Blurb: After dying and being resurrected (for the first time, but not the last) by the Egyptian god of the moon, mercenary Marc Spector sets out to atone for the harm he caused…by becoming a moon-themed superhero. That’s on top of being Steven Grant, rich CEO/investor in unspecified businesses. And being Jake Lockley, who ranges from “friendly, easygoing, regular guy” to “comedically murderous sociopath” depending on who’s writing this run.
VOLUME 8 BLURB:
Marc wakes up in the mental hospital where he’s been living, lost in delusional fantasies of being a caped vigilante. Or has he? No, the whole thing is a setup by the goddess Ammit, to keep Khonshu’s Avatar trapped and helpless while she takes over the world. Or is it?
The trippy, twisty, reality-bending, beautifully-drawn run that redefined Moon Knight — this time, in a way readers actually liked. Marc flounders around in a world with multiple levels of reality, regularly slipping into different scenes from his past, trying to rescue a handful of people who might be his old friends or just his memories…and finally getting a substantial team-up with Jake and Steven.
Reimagined and expanded flashbacks finally establish that Steven and Jake didn’t just appear when Marc was an adult; they’ve been a system since childhood.
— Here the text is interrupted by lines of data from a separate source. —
Context {vec3 : Type}.

Lemma prefix_nil s : String.prefix "" s = true.
Proof. by destruct s. Qed.

Lemma append_assoc s t u : (s +:+ t) +:+ u = s +:+ t +:+ u.
Proof.
  induction s as [|c s IH]; [done|]. rewrite !append_cons. by rewrite IH.
Qed.

Lemma append_single c t : String c "" +:+ t = String c t.
Proof. done. Qed.

Lemma str_find_head c s : str_find (String c "") (String c s) = Some 0%nat.
Proof.
  cbn [str_find String.prefix].
  destruct (Ascii.ascii_dec c c); [by rewrite prefix_nil|done].
Qed.

Lemma str_find_cons_ne c d s :
  c ≠ d →
  str_find (String c "") (String d s) = S <$> str_find (String c "") s.
Proof.
  intros Hne. cbn [str_find String.prefix].
  by destruct (Ascii.ascii_dec c d).
Qed.

Lemma str_find_closing uri rest :
  str_find "}" uri = None →
  str_find "}" (uri +:+ "}" +:+ rest) = Some (String.length uri).
Proof.
  induction uri as [|c uri IH].
  { intros _. by rewrite append_nil, append_single, str_find_head. }
  rewrite append_cons. cbn [str_find String.prefix String.length].
  destruct (Ascii.ascii_dec _ c) as [Hc|Hc].
  { by rewrite prefix_nil. }
  destruct (str_find "}" uri); [done|]. intros _. by rewrite IH.
Qed.

Lemma substring_prefix s rest :
  String.substring 0 (String.length s) (s +:+ rest) = s.
Proof.
  induction s as [|c s IH]; [by destruct rest|].
  rewrite append_cons. simpl. by rewrite IH.
Qed.

(** [X14] Namespace discovery: for a root tag ["{uri}local"] whose [uri]
    holds no closing brace, the namespace is ["{uri}"] and the path looked
    up is ["{uri}sensorLayout/{uri}sensors"]. *)
Theorem sensors_path_of_qualified_tag uri local :
  str_find "}" uri = None →
  namespace_of_tag (vec3:=vec3) ("{" +:+ uri +:+ "}" +:+ local)
  = Ok ("{" +:+ uri +:+ "}") ∧
  sensors_path (vec3:=vec3) ("{" +:+ uri +:+ "}" +:+ local)
  = Ok (("{" +:+ uri +:+ "}") +:+ "sensorLayout/" +:+
        ("{" +:+ uri +:+ "}") +:+ "sensors").
Proof.
  intros Huri.
  assert (namespace_of_tag (vec3:=vec3) ("{" +:+ uri +:+ "}" +:+ local)
          = Ok ("{" +:+ uri +:+ "}")) as Hns.
  { unfold namespace_of_tag, str_index.
    rewrite (append_single _ (uri +:+ _)), str_find_head.
    rewrite str_find_cons_ne by (by intros [=]).
    rewrite (str_find_closing uri local Huri). simpl. f_equal.
    unfold slice.
    etrans; [|apply (substring_prefix ("{" +:+ uri +:+ "}") local)].
    f_equal.
    - rewrite append_single. simpl. rewrite length_append. simpl. lia.
    - by rewrite !append_single, append_cons, append_assoc. }
  split; [done|]. unfold sensors_path. by rewrite Hns.
Qed.

Lemma substring_zero n s : String.substring n 0 s = "".
Proof.
  revert n. induction s as [|c s IH]; intros [|n]; try done. apply IH.
Qed.

(** [X15] Edge cases of the namespace discovery: a root tag without an
    opening or without a closing brace raises the [ValueError] of
    [str.index]; a tag whose first closing brace comes before its first
    opening brace yields the empty namespace, hence the path
    ["sensorLayout/sensors"]. *)
Theorem namespace_edge_cases tag :
  (str_find "{" tag = None ∨ str_find "}" tag = None →
   sensors_path (vec3:=vec3) tag = Err (ValueError "substring not found")) ∧
  (∀ i j, str_find "{" tag = Some i → str_find "}" tag = Some j →
          (j < i)%nat →
          sensors_path (vec3:=vec3) tag = Ok "sensorLayout/sensors").
Proof.
  unfold sensors_path, namespace_of_tag, str_index. split.
  - intros [->| ->]; [done|]. by destruct (str_find "{" tag).
  - intros i j -> -> Hlt. simpl. unfold slice.
    replace (j + 1 - i)%nat with 0%nat by lia.
    by rewrite substring_zero.
Qed.

End NamespaceFacts.

Section Compose.

Context {vec3 trans scalar : Type}.
Variable get_ras_to_neuromag_trans : vec3 → vec3 → vec3 → result (vec3:=vec3) trans.
Variable apply_trans : trans → vec3 → vec3.
Variables FIFFV_POINT_CARDINAL FIFFV_POINT_HPI : Z.
Variables FIFFV_POINT_EXTRA FIFFV_POINT_EEG : Z.
Variables FIFFV_POINT_NASION FIFFV_POINT_LPA FIFFV_POINT_RPA : Z.
Variable _str_to_frame : string → Z.
Variable vec3_mul : vec3 → scalar → vec3.

Abbreviation to_head :=
  (_transform_to_head_call get_ras_to_neuromag_trans apply_trans).
Abbreviation read_fif :=
  (_read_dig_montage_fif (vec3:=vec3) FIFFV_POINT_CARDINAL FIFFV_POINT_HPI
     FIFFV_POINT_EXTRA FIFFV_POINT_EEG
     FIFFV_POINT_NASION FIFFV_POINT_LPA FIFFV_POINT_RPA _str_to_frame).
Abbreviation read_egi := (_read_dig_montage_egi (vec3:=vec3) vec3_mul).

(** [X5] Reader then resolver, binary format: a record returned by the
    binary reader goes through the resolver unchanged. *)
Theorem fif_record_needs_no_transform dig f1 f2 b :
  read_fif dig f1 f2 = Ok b → to_head b = Ok b.
Proof.
  intros (_ & _ & st & _ & Hb)%read_fif_Ok_inv.
  apply fif_bunch_Ok_inv in Hb as ->. done.
Qed.

(** [X6] Reader then resolver, XML format: on a record returned by the XML
    reader the resolver takes the three fiducials of the record, never
    looks at [elp], and returns the record with the fiducials and every
    value of [dig_ch_pos] transformed, or the exception of the transform
    derivation. *)
Theorem egi_record_transform sensors _scaling flag w b :
  read_egi sensors _scaling flag = (w, Ok b) →
  ∃ p_n p_l p_r m,
    nasion b = Some p_n ∧ lpa b = Some p_l ∧ rpa b = Some p_r ∧
    dig_ch_pos b = Some m ∧
    to_head b
    = t ← get_ras_to_neuromag_trans p_n p_l p_r;
      Ok (mkBunch (Some (apply_trans t p_n)) (Some (apply_trans t p_l))
            (Some (apply_trans t p_r)) None None None None
            (Some (apply_trans t <$> m)) "head").
Proof.
  intros (st & _ & Hb)%read_egi_Ok_inv.
  unfold egi_bunch, subscript in Hb.
  destruct (egi_fids st !! "nasion") as [p_n|]; [|discriminate].
  destruct (egi_fids st !! "lpa") as [p_l|]; [|discriminate].
  destruct (egi_fids st !! "rpa") as [p_r|]; [|discriminate].
  injection Hb as <-. exists p_n, p_l, p_r, (egi_dig_ch_pos st).
  repeat (split; [done|]).
  erewrite to_head_resolved; [|done|reflexivity]. done.
Qed.

End Compose.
The headmates spend a few issues split across different reality-sequences, with stunningly different art styles; but the plots keep blurring together, until they find their way into the same scene again. Sometimes we get gritty montages from Marc’s mercenary past; sometimes we get a sci-fi dream about fighting werewolves on the moon.
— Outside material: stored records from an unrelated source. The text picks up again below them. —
(** X9.  For a non-negative real distance and positive bandwidths, the
    exponential of an entry of either kernel is a real number between 0 and
    1, and it is 1 at distance zero. *)
Theorem kernel_weights_in_unit_interval
  (C : tensor) (sigma : vector) (i j : nat) (c : R) :
  nrows C = vlen sigma -> ncols C = vlen sigma ->
  (i < vlen sigma)%nat -> (j < vlen sigma)%nat ->
  positive (item sigma i) -> positive (item sigma j) ->
  entry C i j = Fin c -> 0 <= c ->
  (probability (xexp (entry (_log_SelfTuning C sigma) i j)) /\
   (c = 0 -> xexp (entry (_log_SelfTuning C sigma) i j) = Fin 1)) /\
  (probability (xexp (entry (_log_MAGIC C sigma) i j)) /\
   (c = 0 -> xexp (entry (_log_MAGIC C sigma) i j) = Fin 1)).
Proof.
  intros Hr Hc Hi Hj (si & Ei & Hsi) (sj & Ej & Hsj) Ec Hc0.
  assert (Hj' : (j < ncols C)%nat) by (rewrite Hc; exact Hj).
  rewrite log_SelfTuning_entry, log_MAGIC_entry by assumption.
  rewrite Ec, Ei, Ej. cbn [xneg xmul].
  pose proof (Rmult_lt_0_compat _ _ Hsi Hsj) as Hprod.
  rewrite !xdiv_Fin by lra. cbn [xexp].
  assert (Hdiv : forall s, 0 < s -> - c / s <= 0 /\ (c = 0 -> - c / s = 0)).
  { intros s Hs. pose proof (Rinv_0_lt_compat s Hs) as Hinv.
    unfold Rdiv. split.
    - assert (0 <= c * / s) by (apply Rmult_le_pos; lra). lra.
    - intros ->. lra. }
  split.
  - destruct (Hdiv (si * sj) Hprod) as (Hle & H0).
    pose proof (exp_nonpos_le_one Hle) as Hexp. split.
    + eexists. split; [reflexivity | lra].
    + intros Hz. rewrite (H0 Hz). now rewrite exp_0.
  - destruct (Hdiv si Hsi) as (Hle & H0).
    pose proof (exp_nonpos_le_one Hle) as Hexp. split.
    + eexists. split; [reflexivity | lra].
    + intros Hz. rewrite (H0 Hz). now rewrite exp_0.
Qed.

End KernelBounds.

(* ================================================================== *)
(** * Changing the unit of the distances *)
(* ================================================================== *)

Module ScaleFacts.

Import XRealFacts Spec SortFacts TensorFacts.
Local Open Scope R_scope.

Section Scale.

Variable c : R.
Hypothesis Hc : 0 < c.

Lemma scaled_Fin (a : R) : scaled c (Fin a) = Fin (c * a).
Proof. reflexivity. Qed.

Lemma scaled_PInf : scaled c PInf = PInf.
Proof. unfold scaled. cbn. now rewrite Reqb_pos, Rltb_pos by lra. Qed.

Lemma scaled_NInf : scaled c NInf = NInf.
Proof. unfold scaled. cbn. now rewrite Reqb_pos, Rltb_pos by lra. Qed.

Lemma scaled_NaN : scaled c NaN = NaN.
Proof. reflexivity. Qed.

Lemma Rleb_scaled (a b : R) : Rleb (c * a) (c * b) = Rleb a b.
Proof.
  destruct (Rle_dec a b) as [H|H].
  - rewrite (proj2 (Rleb_true a b)) by easy. apply Rleb_true. nra.
  - rewrite (proj2 (Rleb_false a b)) by lra. apply Rleb_false. nra.
Qed.

(** Scaling by a positive factor keeps the order. *)
Lemma scaled_xleb (x y : xreal) : xleb (scaled c x) (scaled c y) = xleb x y.
Proof.
  destruct x, y;
    rewrite ?scaled_Fin, ?scaled_PInf, ?scaled_NInf, ?scaled_NaN; cbn;
    try reflexivity.
  apply Rleb_scaled.
Qed.

Lemma count_map (p : xreal -> bool) (f : xreal -> xreal) (l : list xreal) :
  List.length (filter p (map f l))
  = List.length (filter (fun x => p (f x)) l).
Proof.
  induction l as [|x l IH]; simpl; [easy|].
  destruct (p (f x)); simpl; congruence.
Qed.

(** The [k]-th smallest entry of a scaled list is the scaled [k]-th
    smallest entry. *)
Lemma kth_smallest_scaled (l : list xreal) (k : nat) (v : xreal) :
  kth_smallest l k v -> kth_smallest (map (scaled c) l) k (scaled c v).
Proof.
  intros (Hin & Hlt & Hle). unfold kth_smallest, count_lt, count_le in *.
  rewrite !count_map. split; [now apply in_map|].
  rewrite (filter_ext (fun x => xltb (scaled c x) (scaled c v))
                      (fun x => xltb x v))
    by (intros x; unfold xltb; now rewrite scaled_xleb).
  rewrite (filter_ext (fun x => xleb (scaled c x) (scaled c v))
                      (fun x => xleb x v))
    by (intros x; now rewrite scaled_xleb).
  now split.
Qed.

(** The MAGIC kernel does not see the factor. *)
Lemma scaled_quotient (x s : xreal) :
  xdiv (xneg (scaled c x)) (scaled c s) = xdiv (xneg x) s.
Proof.
  destruct x as [a| | |], s as [b| | |];
    rewrite ?scaled_Fin, ?scaled_PInf, ?scaled_NInf, ?scaled_NaN;
    cbn [xneg xdiv]; try reflexivity.
  - destruct (Req_dec_T b 0) as [-> | Hb].
    + rewrite Rmult_0_r, !Reqb_refl.
      destruct (Req_dec_T a 0) as [-> | Ha].
      * rewrite Rmult_0_r, Ropp_0, !Reqb_refl. reflexivity.
      * rewrite (proj2 (Reqb_false (- (c * a)) 0)) by nra.
        rewrite (proj2 (Reqb_false (- a) 0)) by lra.
        f_equal. destruct (Rlt_dec (- a) 0) as [H|H].
        -- rewrite (proj2 (Rltb_true (- a) 0)) by easy.
           apply Rltb_true. nra.
        -- rewrite (proj2 (Rltb_false (- a) 0)) by lra.
           apply Rltb_false. nra.
    + rewrite (proj2 (Reqb_false (c * b) 0)) by nra.
      rewrite (proj2 (Reqb_false b 0)) by easy.
      f_equal. field. split; lra.
  - f_equal. destruct (Rlt_dec b 0) as [H|H].
    + rewrite (proj2 (Rltb_true b 0)) by easy.
      rewrite (proj2 (Rltb_true (c * b) 0)) by nra. reflexivity.
    + rewrite (proj2 (Rltb_false b 0)) by lra.
      rewrite (proj2 (Rltb_false (c * b) 0)) by nra. reflexivity.
  - f_equal. destruct (Rlt_dec b 0) as [H|H].
    + rewrite (proj2 (Rltb_true b 0)) by easy.
      rewrite (proj2 (Rltb_true (c * b) 0)) by nra. reflexivity.
    + rewrite (proj2 (Rltb_false b 0)) by lra.
      rewrite (proj2 (Rltb_false (c * b) 0)) by nra. reflexivity.
Qed.
(** The three ways out of the parser on a [str]. *)
Lemma parse_cases (L : Json.limits) (raw : str) :
  (exists parsed p,
      Json.loads L raw = Val parsed /\ fields parsed = Val p
      /\ parse L raw = Val p)
  \/ (exists block parsed p,
        search_braces raw = Some block /\ Json.loads L block = Val parsed
        /\ fields parsed = Val p /\ parse L raw = Val p)
  \/ parse L raw = Val (strip raw, lit "Unknown").
Proof.
  unfold parse, parse_generated. cbn [loads_generated search_generated ebind].
  assert (Hrest :
    (exists block parsed p,
        search_braces raw = Some block /\ Json.loads L block = Val parsed
        /\ fields parsed = Val p
        /\ match search_braces raw with
           | Some block =>
               etry (parsed <~ Json.loads L block ;; fields parsed)
                    (fun _ => fall_through (Some raw))
           | None => fall_through (Some raw)
           end = Val p)
    \/ match search_braces raw with
       | Some block =>
           etry (parsed <~ Json.loads L block ;; fields parsed)
                (fun _ => fall_through (Some raw))
       | None => fall_through (Some raw)
       end = Val (strip raw, lit "Unknown")).
  { destruct (search_braces raw) as [block|]; [|now right].
    destruct (Json.loads L block) as [parsed|e] eqn:Hb; cbn [ebind etry];
      [|now right].
    destruct (fields parsed) as [p|e] eqn:Hf; cbn [etry]; [|now right].
    left. now exists block, parsed, p. }
  destruct (Json.loads L raw) as [parsed|e] eqn:Hl; cbn [ebind etry].
  - destruct (fields parsed) as [p|e] eqn:Hf; cbn [etry].
    + left. now exists parsed, p.
    + right. exact Hrest.
  - right. exact Hrest.
Qed.

Lemma parse_total (L : Json.limits) (raw : str) : exists p, parse L raw = Val p.
Proof.
  destruct (parse_cases L raw)
    as [[parsed [p [_ [_ H]]]]|[[b [parsed [p [_ [_ [_ H]]]]]]|H]];
    eexists; exact H.
Qed.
This isn’t a good place to start reading Moon Knight, because it’s dense with references to feelings and relationships that won’t land if you don’t have the context. And it’s confusing enough even with context! At least read some of the ’80s run first. But then, yeah, read this one.
Why is it worth your time?: Marvel Comics’ longest-running and most-successful attempt to portray a superhero with DID. (Some writers don’t actually attempt it — but we’re limiting this roundup to the runs where they remembered.)“Most-successful” still means plenty of flaws, drawbacks, and general comic-book nonsense! But at its best, the writing is a heartfelt, complex, insightful, funny portrayal of A Troubled System Doing Their Best, which a lot of IRL plural readers have found relatable.
Plural tags: abuse low-focus, cofronting, fusion/integration, memory work, otherworld, realitymashing, relationships: family, relationships: teamwork, type: medical, type: spiritual, type: switching
Content warnings: Medical abuse and general poor treatment in the hospital scenes (which might be due to them being run by evil gods, but then again, it might not). Abuse and manipulation from Khonshu. A potentially distressing “Marc gets rid of Jake and Steven” sequence partway through; it’s a fakeout, they’ll be back.
Access Notes: Most of these are available in print collections of some sort, as well as digitally through Marvel. Nothing audio or screenreadable as far as I know.